War makes violence a habit: the horror disappears in the routine, and we come to accept it as part of human nature. And there is a shade of truth in that acceptance. War appeals to the propensity (keener in men than in women) to cut short all reasoning and go fast and hard into a physical assault that stops all argument. The violent thrust bespeaks decision, a pride beyond challenge in the person who commits it: the act acquits itself, and postpones any weighing of motives. War thus forms an exception to the rule of empirical prudence, in favor of a vainglory that human nature has always found ways to permit. War stands outside the usual priority of moral considerations. It must often be, for many people, a relief from the day-to-day routines of work and responsibility. And in the conditions of modernity, where inaction is the normal human state, war appeals to the craving for action. We are taught early that nothing is so honorable as to act decisively in an approved cause; and war is the preeminent instance of such action—as much for the spectacle it affords as for the change it effects.

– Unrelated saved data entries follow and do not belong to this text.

(** * Crawl-and-extract engine of the [plugin-basic] Selenium actions

    A shallow embedding of [seleniumflexibleAction.ts] (and of the
    handle-validation routine it shares with [seleniumProfilesAction.ts]):
    the retry wrapper, the pattern extractor, the frontier crawler, the
    profile-validation cache, the validation of synthesized patterns and the
    top-level handler.

    The browser, the language model and the runtime settings are an
    environment that answers every capability call; its answer may depend on
    everything that was called before.  The program state keeps the
    chronological list of capability calls, so that statements about
    "no navigation", "no further attempt" or "no browser session" are
    statements about that list. *)

From Stdlib Require Import Ascii String ZArith QArith Qcanon Lia.
From stdpp Require Import base option strings gmap numbers list.

Set Warnings "-register-all".
Open Scope string_scope.

(** ** JavaScript values *)

(** The values that flow through the extraction pipeline.  Objects and
    promises are references: two of them are the same value exactly when
    they are the same reference. *)
Inductive JsValue :=
| JsUndefined
| JsNull
| JsBool (b : bool)
| JsNum (q : Qc)
| JsNaN
| JsStr (s : string)
| JsObject (ref : nat)
| JsPromise (ref : nat).

#[global] Instance JsValue_eq_dec : EqDecision JsValue.
Proof. solve_decision. Defined.

(** [ToBoolean]: what [if (v)], [!v] and [v || w] test. *)
Definition truthy (v : JsValue) : bool :=
  match v with
  | JsUndefined | JsNull | JsNaN => false
  | JsBool b => b
  | JsNum q => negb (bool_decide (q = 0%Qc))
  | JsStr s => negb (String.eqb s EmptyString)
  | JsObject _ | JsPromise _ => true
  end.

(** ** JavaScript [Set]: insertion ordered, no duplicates *)

Section JsSet.
Context {A : Type} `{EqDecision A}.

(** [s.add(v)] *)
Definition set_add (v : A) (s : list A) : list A :=
  if decide (v ∈ s) then s else s ++ [v].

(** [new Set(iterable)] *)
Definition new_Set (l : list A) : list A :=
  foldl (λ s v, set_add v s) [] l.

(** [l.forEach(v => s.add(v))] *)
Definition set_add_all (l : list A) (s : list A) : list A :=
  foldl (λ s v, set_add v s) s l.

(** [Array.from(s)] *)
Definition Array_from (s : list A) : list A := s.
End JsSet.

(** ** Thrown values *)

Record JsError := { name : string; message : string }.

#[global] Instance JsError_eq_dec : EqDecision JsError.
Proof. solve_decision. Defined.

Inductive Exn :=
| ThrownUndefined
| ThrownError (e : JsError).

#[global] Instance Exn_eq_dec : EqDecision Exn.
Proof. solve_decision. Defined.

Definition TypeError (msg : string) : JsError :=
  {| name := "TypeError"; message := msg |}.
Definition Error (msg : string) : JsError :=
  {| name := "Error"; message := msg |}.

(** ** The capability interface *)

Definition Element := nat.

Inductive WebDriver : Set := Session.

#[global] Instance WebDriver_eq_dec : EqDecision WebDriver.
Proof. solve_decision. Defined.

(** What the handler hands to its callback besides the text. *)
Inductive Content :=
| ErrorContent (error : string)
| ResultsContent (websiteUrl : string) (results : list (string * list JsValue)).

#[global] Instance Content_eq_dec : EqDecision Content.
Proof. solve_decision. Defined.
Lemma passes_trans (p1 p2 p3 : Parser) :
  passes p1 p2 -> passes p2 p3 -> passes p1 p3.
Proof.
  intros (pre1 & R1 & F1) (pre2 & R2 & F2).
  exists (pre1 ++ pre2). rewrite R1, R2, app_assoc.
  split; auto. now apply Forall_app.
Qed.

Lemma extends_refl (p : Parser) : extends p p.
Proof. split; auto. split; auto. apply passes_refl. Qed.

Lemma extends_trans (p1 p2 p3 : Parser) :
  extends p1 p2 -> extends p2 p3 -> extends p1 p3.
Proof.
  intros [T1 [D1 P1]] [T2 [D2 P2]].
  split; [congruence|]. split; [congruence|].
  eapply passes_trans; eassumption.
Qed.

Lemma extends_length (p p' : Parser) :
  extends p p' -> List.length (rest p') <= List.length (rest p).
Proof.
  intros [_ [_ (pre & R & _)]]. rewrite R, length_app. lia.
Qed.

Lemma extends_loopFuel (p p' : Parser) :
  extends p p' -> loopFuel p' = loopFuel p.
Proof. intros [T _]. unfold loopFuel. now rewrite T. Qed.

Lemma runs_ret {A : Type} (a : A) (p : Parser) (Q : A -> Parser -> Prop) :
  Q a p -> runs (ret a) p false Q.
Proof.
  intros H. exists (Ok a), p.
  refine (conj eq_refl (conj (extends_refl p) (conj H _))). discriminate.
Qed.

Lemma runs_fail {A : Type} (e : error) (p : Parser) (s : bool)
  (Q : A -> Parser -> Prop) :
  runs (fail e) p s Q.
Proof. exists (Err e), p. exact (conj eq_refl (conj (extends_refl p) I)). Qed.

Lemma runs_bind {A B : Type} (m : M A) (k : A -> M B) (p : Parser)
  (s1 s2 : bool) (Q1 : A -> Parser -> Prop) (Q2 : B -> Parser -> Prop) :
  runs m p s1 Q1 ->
  (forall a p1,
      Q1 a p1 -> extends p p1 ->
      (s1 = true -> List.length (rest p1) < List.length (rest p)) ->
      runs (k a) p1 s2 Q2) ->
  runs (bind m k) p (s1 || s2) Q2.
Proof.
  intros (r & p1 & E1 & X1 & H1) Hk.
  destruct r as [a|e].
  - destruct H1 as [HQ HS].
    destruct (Hk a p1 HQ X1 HS) as (r2 & p2 & E2 & X2 & H2).
    exists r2, p2. split; [unfold bind; now rewrite E1|].
    split; [eauto using extends_trans|].
    destruct r2 as [b|e]; auto. destruct H2 as [HQ2 HS2]. split; auto.
    intros Hs. pose proof (extends_length _ _ X1).
    pose proof (extends_length _ _ X2).
    apply orb_true_iff in Hs as [Hs|Hs]; [specialize (HS Hs)|specialize (HS2 Hs)]; lia.
  - exists (Err e), p1. split; [unfold bind; now rewrite E1|]. auto.
Qed.

Lemma runs_weaken {A : Type} (m : M A) (p : Parser) (s s' : bool)
  (Q Q' : A -> Parser -> Prop) :
  runs m p s Q ->
  (forall a p', Q a p' -> Q' a p') ->
  (s' = true -> s = true) ->
  runs m p s' Q'.
Proof.
  intros (r & p' & E & X & H) HQ Hs. exists r, p'.
  refine (conj E (conj X _)).
  destruct r; auto. destruct H. split; auto.
Qed.

Lemma runs_wrapping {A : Type} (format : string) (args : list string)
  (m : M A) (p : Parser) (s : bool) (Q : A -> Parser -> Prop) :
  runs m p s Q -> runs (wrapping format args m) p s Q.
Proof.
  intros (r & p' & E & X & H).
  destruct r as [a|e];
    [exists (Ok a), p'|exists (Err (ErrWrap format args e)), p'];
    (split; [unfold wrapping; now rewrite E|auto]).
Qed.
(** X7.  When the client answers a replacement with a record that has no
    [shipped_date], [ReplaceDocument] raises [KeyError], and it does so
    after the replacement went through: the record was submitted, the service
    is in the state the request left, and the request charge was printed. *)
Theorem ReplaceDocument_result_without_shipped_date {S} (E : Env) (client : Client S)
    (s : state S) (order : loc) (d : dict) (i : string) (result : dict) (sv : S) :
  heap s !! order = Some d ->
  d !! "id" = Some (VStr i) ->
  document_client.ReplaceDocument client ((collection_link E +:+ "/docs/") +:+ i)
    (VDict (<["shipped_date" := VStr (now_c E)]> d)) (service s) = (Ok result, sv) ->
  result !! "shipped_date" = None ->
  let o := DocumentManagement.ReplaceDocument E client order s in
  res o = Raise (KeyError "shipped_date") /\
  service (final o) = sv /\
  trace o =
    [Print (nl +:+ "1.5 - Replacing a document using its Id") [];
     Call (CReplaceDocument ((collection_link E +:+ "/docs/") +:+ i)
             (VDict (<["shipped_date" := VStr (now_c E)]> d)));
     Print "Request charge of replace operation: {0}"
       [PVal (dict_get (document_client.last_response_headers client sv)
                "x-ms-request-charge")]].
Proof.
  intros Hd Hid Hr Hnone o. subst o.
  rewrite (ReplaceDocument_run E client s order d Hd), Hid. cbv zeta.
  unfold shipped_now. rewrite Hr, Hnone. done.
Qed.

(** X7 on a service that answers a replacement with the bare id. *)
Lemma ReplaceDocument_result_without_shipped_date_witness :
  let s := State Mock.seeded [Mock.order1] in
  heap s !! 0%nat = Some Mock.order1 /\
  Mock.order1 !! "id" = Some (VStr "SalesOrder1") /\
  res (DocumentManagement.ReplaceDocument Mock.env Mock.terse 0%nat s)
    = Raise (KeyError "shipped_date").
Proof.
  split; [reflexivity|]. split; [reflexivity|].
  assert (Hr : exists sv,
    document_client.ReplaceDocument Mock.terse
      ((collection_link Mock.env +:+ "/docs/") +:+ "SalesOrder1")
      (VDict (<["shipped_date" := VStr (now_c Mock.env)]> Mock.order1))
      (service (State Mock.seeded [Mock.order1]))
    = (Ok {["id" := VStr "SalesOrder1"]}, sv)) by (eexists; vm_compute; reflexivity).
  destruct Hr as [sv Hr].
  exact (proj1 (ReplaceDocument_result_without_shipped_date Mock.env Mock.terse
                  (State Mock.seeded [Mock.order1]) 0%nat Mock.order1 "SalesOrder1"
                  _ sv eq_refl eq_refl Hr eq_refl)).
Defined.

But there is also a quasi-moral seduction in the violence of war. It commits the individual who supports the otherwise abstract entity that is a nation. It makes each of us a little bigger. Even in a vicarious war such as the American fight against Russia by alliance with Ukraine, the consciousness of sympathy links the anonymous citizen with a remote effect: a satisfaction that is hardly available in the ordinary rounds of social engagement or political work. As a site of impressive action, in which one person can see the difference he makes, the only rival of war might be the construction of a new city. But that is a long-term ameliorative project that requires imagination and the passage of time. Destruction is faster.
I’m certainly not onboard with every point he makes in this essay, and like many in the anti-intervention camp, he misses much of the forest for the criticisms. But still… Oof:
And the program of drone assassinations, initiated by George W. Bush and greatly expanded in the two terms of Barack Obama… “Terror Tuesday” meetings, led by John Brennan at the CIA and President Obama, arrived in the latter years of the War on Terror: a fair alternative (it was thought) to the Bush policy of capturing terror suspects for transportation to an indefinite imprisonment in Guantanamo. Though their names were not always known—a pattern of suspicious contacts was enough to convict—they could now be killed individually by presidential command. Death may somehow have seemed cleaner than the kidnapping and torture and the consequent twilight legal status of a suspect who fitted the category of “enemy combatant.”
Two things must strike an American looking at a pattern that now extends from the NATO bombing of Yugoslavia to the three-year trench war in Ukraine. First, to repeat, these wars have all been preventive wars. They have had to travel an extraordinary distance in the cause of safety. The other curious feature is the pride with which American leaders have announced that most of these wars required no sacrifice of American lives. (This is said in a bluff shorthand: we have no “boots on the ground.”) All the killing and dying is done by other people.